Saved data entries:
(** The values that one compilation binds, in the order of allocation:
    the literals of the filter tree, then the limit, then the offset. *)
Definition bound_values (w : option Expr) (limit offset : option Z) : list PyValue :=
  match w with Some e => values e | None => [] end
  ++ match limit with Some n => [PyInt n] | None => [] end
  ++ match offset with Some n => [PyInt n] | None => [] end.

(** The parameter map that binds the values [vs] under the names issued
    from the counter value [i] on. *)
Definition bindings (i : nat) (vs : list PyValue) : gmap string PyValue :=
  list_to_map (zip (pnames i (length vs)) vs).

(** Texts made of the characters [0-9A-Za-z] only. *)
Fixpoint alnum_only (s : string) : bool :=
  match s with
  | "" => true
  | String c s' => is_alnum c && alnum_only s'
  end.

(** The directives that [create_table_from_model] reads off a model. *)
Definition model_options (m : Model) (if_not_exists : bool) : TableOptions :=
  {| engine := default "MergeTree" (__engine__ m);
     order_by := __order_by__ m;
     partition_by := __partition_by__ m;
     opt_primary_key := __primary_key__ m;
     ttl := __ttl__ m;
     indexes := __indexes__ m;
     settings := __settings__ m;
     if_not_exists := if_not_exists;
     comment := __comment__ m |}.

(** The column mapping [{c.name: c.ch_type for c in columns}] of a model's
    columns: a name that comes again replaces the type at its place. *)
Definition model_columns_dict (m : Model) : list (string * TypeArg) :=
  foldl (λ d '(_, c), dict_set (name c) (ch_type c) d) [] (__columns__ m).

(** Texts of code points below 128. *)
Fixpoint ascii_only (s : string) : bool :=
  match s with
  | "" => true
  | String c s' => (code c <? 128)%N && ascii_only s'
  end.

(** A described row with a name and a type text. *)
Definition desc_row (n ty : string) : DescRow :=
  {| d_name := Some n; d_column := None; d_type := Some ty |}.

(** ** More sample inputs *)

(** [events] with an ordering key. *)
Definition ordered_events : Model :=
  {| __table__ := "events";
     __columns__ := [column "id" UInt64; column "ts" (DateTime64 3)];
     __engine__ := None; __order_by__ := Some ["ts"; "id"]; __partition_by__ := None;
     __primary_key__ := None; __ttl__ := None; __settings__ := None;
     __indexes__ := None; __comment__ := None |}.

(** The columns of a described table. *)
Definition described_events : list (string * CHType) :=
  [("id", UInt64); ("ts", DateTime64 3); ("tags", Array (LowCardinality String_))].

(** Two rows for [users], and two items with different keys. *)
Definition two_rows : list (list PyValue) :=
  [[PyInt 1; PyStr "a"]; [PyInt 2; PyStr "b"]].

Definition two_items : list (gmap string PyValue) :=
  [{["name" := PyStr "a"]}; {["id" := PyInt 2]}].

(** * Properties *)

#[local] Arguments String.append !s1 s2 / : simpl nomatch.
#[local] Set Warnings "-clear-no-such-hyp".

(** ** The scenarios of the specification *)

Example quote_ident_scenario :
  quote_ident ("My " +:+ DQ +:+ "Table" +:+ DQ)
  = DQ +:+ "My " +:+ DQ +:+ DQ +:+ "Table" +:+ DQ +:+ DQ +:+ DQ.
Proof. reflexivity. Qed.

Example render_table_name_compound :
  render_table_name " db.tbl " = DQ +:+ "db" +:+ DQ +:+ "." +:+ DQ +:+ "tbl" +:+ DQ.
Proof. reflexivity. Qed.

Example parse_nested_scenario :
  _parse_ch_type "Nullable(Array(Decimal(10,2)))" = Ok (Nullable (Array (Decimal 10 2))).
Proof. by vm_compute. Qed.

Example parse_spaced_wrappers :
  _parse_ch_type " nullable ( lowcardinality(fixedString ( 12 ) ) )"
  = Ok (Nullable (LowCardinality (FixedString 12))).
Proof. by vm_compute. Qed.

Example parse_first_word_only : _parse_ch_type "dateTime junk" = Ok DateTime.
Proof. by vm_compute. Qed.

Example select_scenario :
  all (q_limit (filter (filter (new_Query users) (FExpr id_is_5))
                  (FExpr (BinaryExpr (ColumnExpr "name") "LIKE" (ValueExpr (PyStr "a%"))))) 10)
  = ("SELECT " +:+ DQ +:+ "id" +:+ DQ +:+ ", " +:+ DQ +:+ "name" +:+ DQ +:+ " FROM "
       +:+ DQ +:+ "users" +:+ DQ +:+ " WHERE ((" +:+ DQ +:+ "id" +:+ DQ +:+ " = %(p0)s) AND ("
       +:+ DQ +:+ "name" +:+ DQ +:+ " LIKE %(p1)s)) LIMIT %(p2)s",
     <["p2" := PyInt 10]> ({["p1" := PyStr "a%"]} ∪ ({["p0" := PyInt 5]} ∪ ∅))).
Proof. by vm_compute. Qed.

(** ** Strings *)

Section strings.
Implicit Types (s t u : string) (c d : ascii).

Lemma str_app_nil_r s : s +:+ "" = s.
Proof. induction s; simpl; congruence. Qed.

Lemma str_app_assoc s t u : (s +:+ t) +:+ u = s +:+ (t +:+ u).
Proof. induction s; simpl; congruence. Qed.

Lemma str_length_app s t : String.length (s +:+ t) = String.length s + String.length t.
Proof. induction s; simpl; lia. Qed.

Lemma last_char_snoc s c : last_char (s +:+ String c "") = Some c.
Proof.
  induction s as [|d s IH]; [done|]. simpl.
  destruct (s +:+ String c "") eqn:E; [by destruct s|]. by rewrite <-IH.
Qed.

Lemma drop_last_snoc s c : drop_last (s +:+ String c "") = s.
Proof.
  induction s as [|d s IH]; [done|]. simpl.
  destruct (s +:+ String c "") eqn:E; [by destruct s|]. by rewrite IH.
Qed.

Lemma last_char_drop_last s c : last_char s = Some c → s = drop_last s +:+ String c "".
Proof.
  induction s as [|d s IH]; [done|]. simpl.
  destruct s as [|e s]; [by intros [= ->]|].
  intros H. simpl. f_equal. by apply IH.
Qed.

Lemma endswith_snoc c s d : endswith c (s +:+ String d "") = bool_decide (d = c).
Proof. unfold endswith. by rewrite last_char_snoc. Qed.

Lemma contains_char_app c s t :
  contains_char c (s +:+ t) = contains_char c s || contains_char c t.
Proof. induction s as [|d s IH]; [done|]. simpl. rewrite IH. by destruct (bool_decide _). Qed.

# EXERCISE DIRECTIONS
Word for word, restate all of the data shown above.

# RESPONSE AREA
(** The values that one compilation binds, in the order of allocation:
    the literals of the filter tree, then the limit, then the offset. *)
Definition bound_values (w : option Expr) (limit offset : option Z) : list PyValue :=
  match w with Some e => values e | None => [] end
  ++ match limit with Some n => [PyInt n] | None => [] end
  ++ match offset with Some n => [PyInt n] | None => [] end.

(** The parameter map that binds the values [vs] under the names issued
    from the counter value [i] on. *)
Definition bindings (i : nat) (vs : list PyValue) : gmap string PyValue :=
  list_to_map (zip (pnames i (length vs)) vs).

(** Texts made of the characters [0-9A-Za-z] only. *)
Fixpoint alnum_only (s : string) : bool :=
  match s with
  | "" => true
  | String c s' => is_alnum c && alnum_only s'
  end.

(** The directives that [create_table_from_model] reads off a model. *)
Definition model_options (m : Model) (if_not_exists : bool) : TableOptions :=
  {| engine := default "MergeTree" (__engine__ m);
     order_by := __order_by__ m;
     partition_by := __partition_by__ m;
     opt_primary_key := __primary_key__ m;
     ttl := __ttl__ m;
     indexes := __indexes__ m;
     settings := __settings__ m;
     if_not_exists := if_not_exists;
     comment := __comment__ m |}.

(** The column mapping [{c.name: c.ch_type for c in columns}] of a model's
    columns: a name that comes again replaces the type at its place. *)
Definition model_columns_dict (m : Model) : list (string * TypeArg) :=
  foldl (λ d '(_, c), dict_set (name c) (ch_type c) d) [] (__columns__ m).

(** Texts of code points below 128. *)
Fixpoint ascii_only (s : string) : bool :=
  match s with
  | "" => true
  | String c s' => (code c <? 128)%N && ascii_only s'
  end.

(** A described row with a name and a type text. *)
Definition desc_row (n ty : string) : DescRow :=
  {| d_name := Some n; d_column := None; d_type := Some ty |}.

(** ** More sample inputs *)

(** [events] with an ordering key. *)
Definition ordered_events : Model :=
  {| __table__ := "events";
     __columns__ := [column "id" UInt64; column "ts" (DateTime64 3)];
     __engine__ := None; __order_by__ := Some ["ts"; "id"]; __partition_by__ := None;
     __primary_key__ := None; __ttl__ := None; __settings__ := None;
     __indexes__ := None; __comment__ := None |}.

(** The columns of a described table. *)
Definition described_events : list (string * CHType) :=
  [("id", UInt64); ("ts", DateTime64 3); ("tags", Array (LowCardinality String_))].

(** Two rows for [users], and two items with different keys. *)
Definition two_rows : list (list PyValue) :=
  [[PyInt 1; PyStr "a"]; [PyInt 2; PyStr "b"]].

Definition two_items : list (gmap string PyValue) :=
  [{["name" := PyStr "a"]}; {["id" := PyInt 2]}].

(** * Properties *)

#[local] Arguments String.append !s1 s2 / : simpl nomatch.
#[local] Set Warnings "-clear-no-such-hyp".

(** ** The scenarios of the specification *)

Example quote_ident_scenario :
  quote_ident ("My " +:+ DQ +:+ "Table" +:+ DQ)
  = DQ +:+ "My " +:+ DQ +:+ DQ +:+ "Table" +:+ DQ +:+ DQ +:+ DQ.
Proof. reflexivity. Qed.

Example render_table_name_compound :
  render_table_name " db.tbl " = DQ +:+ "db" +:+ DQ +:+ "." +:+ DQ +:+ "tbl" +:+ DQ.
Proof. reflexivity. Qed.

Example parse_nested_scenario :
  _parse_ch_type "Nullable(Array(Decimal(10,2)))" = Ok (Nullable (Array (Decimal 10 2))).
Proof. by vm_compute. Qed.

Example parse_spaced_wrappers :
  _parse_ch_type " nullable ( lowcardinality(fixedString ( 12 ) ) )"
  = Ok (Nullable (LowCardinality (FixedString 12))).
Proof. by vm_compute. Qed.

Example parse_first_word_only : _parse_ch_type "dateTime junk" = Ok DateTime.
Proof. by vm_compute. Qed.

Example select_scenario :
  all (q_limit (filter (filter (new_Query users) (FExpr id_is_5))
                  (FExpr (BinaryExpr (ColumnExpr "name") "LIKE" (ValueExpr (PyStr "a%"))))) 10)
  = ("SELECT " +:+ DQ +:+ "id" +:+ DQ +:+ ", " +:+ DQ +:+ "name" +:+ DQ +:+ " FROM "
       +:+ DQ +:+ "users" +:+ DQ +:+ " WHERE ((" +:+ DQ +:+ "id" +:+ DQ +:+ " = %(p0)s) AND ("
       +:+ DQ +:+ "name" +:+ DQ +:+ " LIKE %(p1)s)) LIMIT %(p2)s",
     <["p2" := PyInt 10]> ({["p1" := PyStr "a%"]} ∪ ({["p0" := PyInt 5]} ∪ ∅))).
Proof. by vm_compute. Qed.

(** ** Strings *)

Section strings.
Implicit Types (s t u : string) (c d : ascii).

Lemma str_app_nil_r s : s +:+ "" = s.
Proof. induction s; simpl; congruence. Qed.

Lemma str_app_assoc s t u : (s +:+ t) +:+ u = s +:+ (t +:+ u).
Proof. induction s; simpl; congruence. Qed.

Lemma str_length_app s t : String.length (s +:+ t) = String.length s + String.length t.
Proof. induction s; simpl; lia. Qed.

Lemma last_char_snoc s c : last_char (s +:+ String c "") = Some c.
Proof.
  induction s as [|d s IH]; [done|]. simpl.
  destruct (s +:+ String c "") eqn:E; [by destruct s|]. by rewrite <-IH.
Qed.

Lemma drop_last_snoc s c : drop_last (s +:+ String c "") = s.
Proof.
  induction s as [|d s IH]; [done|]. simpl.
  destruct (s +:+ String c "") eqn:E; [by destruct s|]. by rewrite IH.
Qed.

Lemma last_char_drop_last s c : last_char s = Some c → s = drop_last s +:+ String c "".
Proof.
  induction s as [|d s IH]; [done|]. simpl.
  destruct s as [|e s]; [by intros [= ->]|].
  intros H. simpl. f_equal. by apply IH.
Qed.

Lemma endswith_snoc c s d : endswith c (s +:+ String d "") = bool_decide (d = c).
Proof. unfold endswith. by rewrite last_char_snoc. Qed.

Lemma contains_char_app c s t :
  contains_char c (s +:+ t) = contains_char c s || contains_char c t.
Proof. induction s as [|d s IH]; [done|]. simpl. rewrite IH. by destruct (bool_decide _). Qed.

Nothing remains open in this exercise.